Mathematical Definition
- Middle Band: N-period Simple Moving Average (SMA) of closing prices, typically using N=20.
- Upper Band: Middle Band + K multiplied by the N-period standard deviation, typically K=2.
- Lower Band: Middle Band - M multiplied by the N-period standard deviation, typically M=2.
Python Implementation
Custom Calculation
Using a custom function with pandas allows for flexibility, particularly when aligning with specific regional trading platform standards.
import pandas as pd
def compute_bollinger(data_frame, window=20, upper_factor=2, lower_factor=2):
sorted_frame = data_frame.sort_values('timestamp')
price_col = sorted_frame['closing_price']
moving_avg = price_col.rolling(window=window).mean()

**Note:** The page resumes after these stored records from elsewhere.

(** What is in the directory. *)
Definition ext_blocks (e : Z * Z) : list Z := if e.2 =? 0 then [] else seqz e.2 SEFS_DENT_BLOCKS.
Definition ent_of (st : store) (e : Z * Z) : d_info_ent := mk_ent e.1 e.2 (st <$> ext_blocks e).
Definition dir_of (s : dir_state) : sefs_d_info_block :=
  mk_dinfo (ds_nr_files s) (ent_of (ds_store s) <$> ds_ents s).

(** A block with zeros, and [n] blocks from [bno] on overwritten with them. *)
Definition zero_dblock : sefs_dir_block := mk_dblock 0 (replicate (Z.to_nat SEFS_DENT_PER_BLOCK) no_dirent).
Definition scrub (st : store) (bno n : Z) : store :=
  fun b => if (bno <=? b) && (b <? bno + n) then zero_dblock else st b.
Definition set_dblock (st : store) (bno : Z) (x : sefs_dir_block) : store :=
  fun b => if b =? bno then x else st b.

(** The groups the allocators can read, the blocks [sb_bread] returns a buffer
    for, and the same for the blocks of a new extent. *)
Context (bread : Z -> bool) (getbuf scrubbuf : Z -> bool).

(** The allocators of inodes and blocks. *)
Record allocs := mk_allocs { al_inodes : free_area; al_blocks : free_area }.

(** [sefs_new_inode] for a supported mode: the inode with its index block, 0
    when it has none; [None] for an error. *)
Definition sefs_new_inode (al : allocs) (st : store) : res (allocs * store * option (Z * Z)) :=
  if (fa_free (al_inodes al) =? 0) || (fa_free (al_blocks al) =? 0) then Ok (al, st, None)
  else
    let '(ia, ino) := sefs_get_free_inode bread (al_inodes al) in
    if ino =? 0 then Ok (mk_allocs ia (al_blocks al), st, None)
    else
      let* (ba, bno) := sefs_get_free_blocks bread (al_blocks al) 1 in
      if bno =? 0 then Ok (mk_allocs (sefs_put_inode bread ia ino) ba, st, Some (ino, 0))
      else if negb (getbuf bno) then Ok (mk_allocs (sefs_put_inode bread ia ino) ba, st, Some (ino, 0))
      else Ok (mk_allocs ia ba, scrub st bno 1, Some (ino, bno)).

(** The first loop of [sefs_create], over the extents from [ei] on: the first
    one with room, allocated and scrubbed when it is a new one.  [alloc] tells
    whether an extent was allocated.  The scrubbing does not test the buffer. *)
Inductive seek_result := SeekAt (ei : nat) | SeekNoSpace | SeekFull.

Fixpoint seek_ext (es : list (Z * Z)) (ei : nat) (alloc : bool) (st : store) (area : free_area) :
    res (list (Z * Z) * bool * store * free_area * seek_result) :=
  match es with
  | [] => Ok ([], alloc, st, area, SeekFull)
  | (nr, ext) :: es =>
      if ext =? 0 then
        let* (area, bno) := sefs_get_free_blocks bread area SEFS_DENT_BLOCKS in
        let bno := s32 bno in
        if bno =? 0 then Ok ((nr, ext) :: es, alloc, st, area, SeekNoSpace)
        else
          assert! forallb scrubbuf (seqz bno SEFS_DENT_BLOCKS) in
          let st := scrub st bno SEFS_DENT_BLOCKS in
          if nr <? SEFS_DENT_PER_EXT then Ok ((nr, u64 bno) :: es, true, st, area, SeekAt ei)
          else
            let* (es, alloc, st, area, r) := seek_ext es (S ei) true st area in
            Ok ((nr, u64 bno) :: es, alloc, st, area, r)
      else if nr <? SEFS_DENT_PER_EXT then Ok ((nr, ext) :: es, alloc, st, area, SeekAt ei)
      else
        let* (es, alloc, st, area, r) := seek_ext es (S ei) alloc st area in
        Ok ((nr, ext) :: es, alloc, st, area, r)
  end.
Section invariant.
Context (cap : Z).
Hypothesis Hcap : is_power_of_two_size cap = true.

Lemma cap_ge : 2 <= cap.
Proof. unfold is_power_of_two_size in Hcap. apply andb_prop in Hcap as [H _]. apply Z.ltb_lt in H. lia. Qed.

Lemma land_mask p : Z.land p (cap - 1) = p mod cap.
Proof.
  destruct (power_of_two cap Hcap) as (k & Hk & ->). rewrite <- Z.land_ones by lia. f_equal. by rewrite Z.ones_equiv.
Qed.

Lemma cong_near p q : p mod cap = q mod cap -> - cap < p - q < cap -> p = q.
Proof.
  intros H Hr. pose proof cap_ge. pose proof (Z.div_mod p cap ltac:(lia)). pose proof (Z.div_mod q cap ltac:(lia)).
  rewrite H in *. destruct (Z.lt_trichotomy (p / cap) (q / cap)) as [?|[Heq|?]]; [nia|rewrite Heq in *; lia|nia].
Qed.

Record ring_wf (r : ring_buffer_mpmc) : Prop := {
  rw_cap : capacity r = cap;
  rw_mask : mask r = cap - 1;
  rw_len : length (slots r) = Z.to_nat cap
}.

Lemma idx_eq r p : ring_wf r -> idx r p = Z.to_nat (p mod cap).
Proof. intros [_ Hm _]. unfold idx. by rewrite Hm, land_mask. Qed.

Lemma slot_set r p s q : ring_wf r ->
  slot (set_slot r p s) q = if p mod cap =? q mod cap then s else slot r q.
Proof.
  intros Hr. pose proof cap_ge. pose proof (Z.mod_pos_bound p cap ltac:(lia)). pose proof (Z.mod_pos_bound q cap ltac:(lia)).
  assert (ring_wf (set_slot r p s)) as Hr'.
  { destruct Hr. split; [done|done|]. cbn. by rewrite length_insert. }
  unfold slot. rewrite !idx_eq by done. cbn [set_slot slots]. rewrite idx_eq by done. rewrite !nth_lookup.
  pose proof (rw_len r Hr). destruct (Z.eqb_spec (p mod cap) (q mod cap)) as [-> | Hne].
  - by rewrite list_lookup_insert_eq by lia.
  - by rewrite list_lookup_insert_ne by lia.
Qed.

Lemma slot_cong r p q : ring_wf r -> p mod cap = q mod cap -> slot r p = slot r q.
Proof. intros Hr E. unfold slot. by rewrite !idx_eq, E by done. Qed.

(** ** The invariant *)

(** A slot serves position [p]: it is free, being filled, filled, or being
    emptied. *)
Definition phase (E D : Z) (ev : list (Z * Z)) (prod cons : list Z) (p : Z) (s : ring_mpmc_slot) : Prop :=
  (sequence s = p /\ E <= p < D + cap) \/
  (sequence s = p /\ D <= p < E /\ p ∈ prod) \/
  (sequence s = p + 1 /\ D <= p < E /\ (p, value s) ∈ ev) \/
  (sequence s = p + 1 /\ p < D /\ E <= p + cap /\ p ∈ cons /\ (p, value s) ∈ ev).

Definition thread_ok (r : ring_buffer_mpmc) (ev : list (Z * Z)) (p : pc) : Prop :=
  match p with
  | Idle | EnqLoad _ | DeqLoad => True
  | EnqSeq _ pos => 0 <= pos <= enqueue_pos r
  | EnqCas _ pos => 0 <= pos <= enqueue_pos r /\ pos <= sequence (slot r pos)
  | EnqWrite v pos => 0 <= pos < enqueue_pos r /\ sequence (slot r pos) = pos /\ (pos, v) ∈ ev
  | EnqPublish v pos =>
      0 <= pos < enqueue_pos r /\ sequence (slot r pos) = pos /\ (pos, v) ∈ ev /\ value (slot r pos) = v
  | DeqSeq pos => 0 <= pos <= dequeue_pos r
  | DeqCas pos => 0 <= pos <= dequeue_pos r /\ pos + 1 <= sequence (slot r pos)
  | DeqRead pos => 0 <= pos < dequeue_pos r /\ sequence (slot r pos) = pos + 1 /\ (pos, value (slot r pos)) ∈ ev
  | DeqRelease pos v =>
      0 <= pos < dequeue_pos r /\ sequence (slot r pos) = pos + 1 /\ (pos, value (slot r pos)) ∈ ev /\
      value (slot r pos) = v
  end.

Definition phases (r : ring_buffer_mpmc) (ev : list (Z * Z)) (ts : list pc) : Prop :=
  forall q, 0 <= q -> exists p, p mod cap = q mod cap /\ 0 <= p /\
    phase (enqueue_pos r) (dequeue_pos r) ev (omap producing ts) (omap consuming ts) p (slot r q).

Record inv (s : sys) : Prop := {
  i_ring : ring_wf (ring s);
  i_enq : (enqs (trace s)).*1 = seqz 0 (enqueue_pos (ring s));
  i_deq : deqs (trace s) = seqz 0 (dequeue_pos (ring s));
  i_pos : 0 <= dequeue_pos (ring s) <= enqueue_pos (ring s) /\ enqueue_pos (ring s) <= dequeue_pos (ring s) + cap;
  i_pub : published (trace s) ++ omap producing (threads s) ≡ₚ seqz 0 (enqueue_pos (ring s));
  i_ret : (returned (trace s)).*1 ++ omap consuming (threads s) ≡ₚ seqz 0 (dequeue_pos (ring s));
  i_val : forall pv, pv ∈ returned (trace s) -> pv ∈ enqs (trace s);
  i_slots : phases (ring s) (enqs (trace s)) (threads s);
  i_threads : forall t p, threads s !! t = Some p -> thread_ok (ring s) (enqs (trace s)) p
}.

(** ** Preservation *)

Lemma enqs_app a b : enqs (a ++ b) = enqs a ++ enqs b.
Proof. apply omap_app. Qed.
Lemma deqs_app a b : deqs (a ++ b) = deqs a ++ deqs b.
Proof. apply omap_app. Qed.
Lemma published_app a b : published (a ++ b) = published a ++ published b.
Proof. apply omap_app. Qed.
Lemma returned_app a b : returned (a ++ b) = returned a ++ returned b.
Proof. apply omap_app. Qed.

Ltac trace_app := rewrite ?enqs_app, ?deqs_app, ?published_app, ?returned_app;
  cbn [option_list enqs deqs published returned omap list_omap fmap list_fmap fst]; rewrite ?app_nil_r.

(** Events that take no position and complete no transfer. *)
Definition quiet_event (e : option event) : Prop :=
  match e with None | Some (EnqFull _) | Some (DeqEmpty _) => True | _ => False end.

Lemma inv_local s t p p' e :
  inv s -> threads s !! t = Some p -> producing p' = producing p -> consuming p' = consuming p ->
  thread_ok (ring s) (enqs (trace s)) p' -> quiet_event e ->
  inv (mk_sys (ring s) (<[t := p']> (threads s)) (trace s ++ option_list e)).
Proof.
  intros [H1 H2 H3 H4 H5 H6 H7 H8 H9] Ht Hp Hc Hok He.
  assert (enqs (trace s ++ option_list e) = enqs (trace s) /\ deqs (trace s ++ option_list e) = deqs (trace s) /\
          published (trace s ++ option_list e) = published (trace s) /\
          returned (trace s ++ option_list e) = returned (trace s)) as (E1 & E2 & E3 & E4).
  { destruct e as [[]|]; try done; by trace_app. }
  split; cbn [ring threads trace]; rewrite ?E1, ?E2, ?E3, ?E4; try done.
  - by rewrite (omap_same _ _ _ _ _ Ht Hp).
  - by rewrite (omap_same _ _ _ _ _ Ht Hc).
  - intros q Hq. destruct (H8 q Hq) as (x & Hx & Hx0 & Hph). exists x. split; [done|]. split; [done|].
    unfold phase in *. by rewrite (omap_same _ _ _ _ _ Ht Hp), (omap_same _ _ _ _ _ Ht Hc).
  - intros t' q. destruct (decide (t = t')) as [<- | Hne].
    + rewrite list_lookup_insert_eq by (by eapply lookup_lt_Some). by intros [= <-].
    + rewrite list_lookup_insert_ne by done. apply H9.
Qed.

Lemma thread_ok_mono r r' ev ev' p :
  (forall q, slot r' q = slot r q) -> enqueue_pos r <= enqueue_pos r' -> dequeue_pos r <= dequeue_pos r' -> ev ⊆ ev' ->
  thread_ok r ev p -> thread_ok r' ev' p.
Proof.
  intros Hs HE HD Hev. destruct p; cbn; rewrite ?Hs; try done; try lia.
  all: intros (? & ? & H'); repeat split; try lia; try (by apply Hev); by destruct H' as [H' ?]; try apply Hev.
Qed.

(** The other threads after a step of thread [t]. *)
Lemma threads_insert (P Q : pc -> Prop) (ts : list pc) t p' :
  (forall t' p, ts !! t' = Some p -> P p) -> Q p' -> (forall t' p, t' <> t -> ts !! t' = Some p -> P p -> Q p) ->
  forall t' p, <[t := p']> ts !! t' = Some p -> Q p.
Proof.
  intros HP Hp' HQ t' p. destruct (decide (t = t')) as [<- | Hne].
  - intros H. pose proof (lookup_lt_Some _ _ _ H) as Hlt. rewrite length_insert in Hlt.
    rewrite list_lookup_insert_eq in H by done. by injection H as <-.
  - rewrite list_lookup_insert_ne by done. intros H. by apply (HQ t' p); [|done|apply (HP t')].
Qed.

# Using ddof=0 for population standard deviation (dividing by N)
price_volatility = price_col.rolling(window=window).std(ddof=0)
sorted_frame['middle_band'] = moving_avg
sorted_frame['upper_band'] = moving_avg + (upper_factor * price_volatility)
sorted_frame['lower_band'] = moving_avg - (lower_factor * price_volatility)
return sorted_frame
TA-Lib Implementation
The TA-Lib library provides a highly optimized built-in function for Bollinger Bands.
import talib as ta
import pandas as pd
upper_band, middle_band, lower_band = ta.BBANDS(
data_frame['closing_price'],
timeperiod=20,
nbdevup=2,
nbdevdn=2,
matype=0
)
bands_df = pd.DataFrame({
'upper_band': upper_band,
'middle_band': middle_band,
'lower_band': lower_band
})
combined_data = pd.concat([data_frame, bands_df], axis=1)
Standard Deviation Discrepancy
A numerical difference exists between the custom pandas calculation and the TA-Lib output due to how standard deviation is computed.
| Method | Standard Deviation Type | Divisor |
|---|---|---|
Custom (pandas with ddof=0) |
Population | n |
| TA-Lib | Sample | n-1 |
Domestic securities platforms typical display Bollinger Bands based on population standard deviation. To replicate this behavior in pandas, explicitly set ddof=0 in the .std() method; otherwise, pandas defaults to sample standard deviation (ddof=1).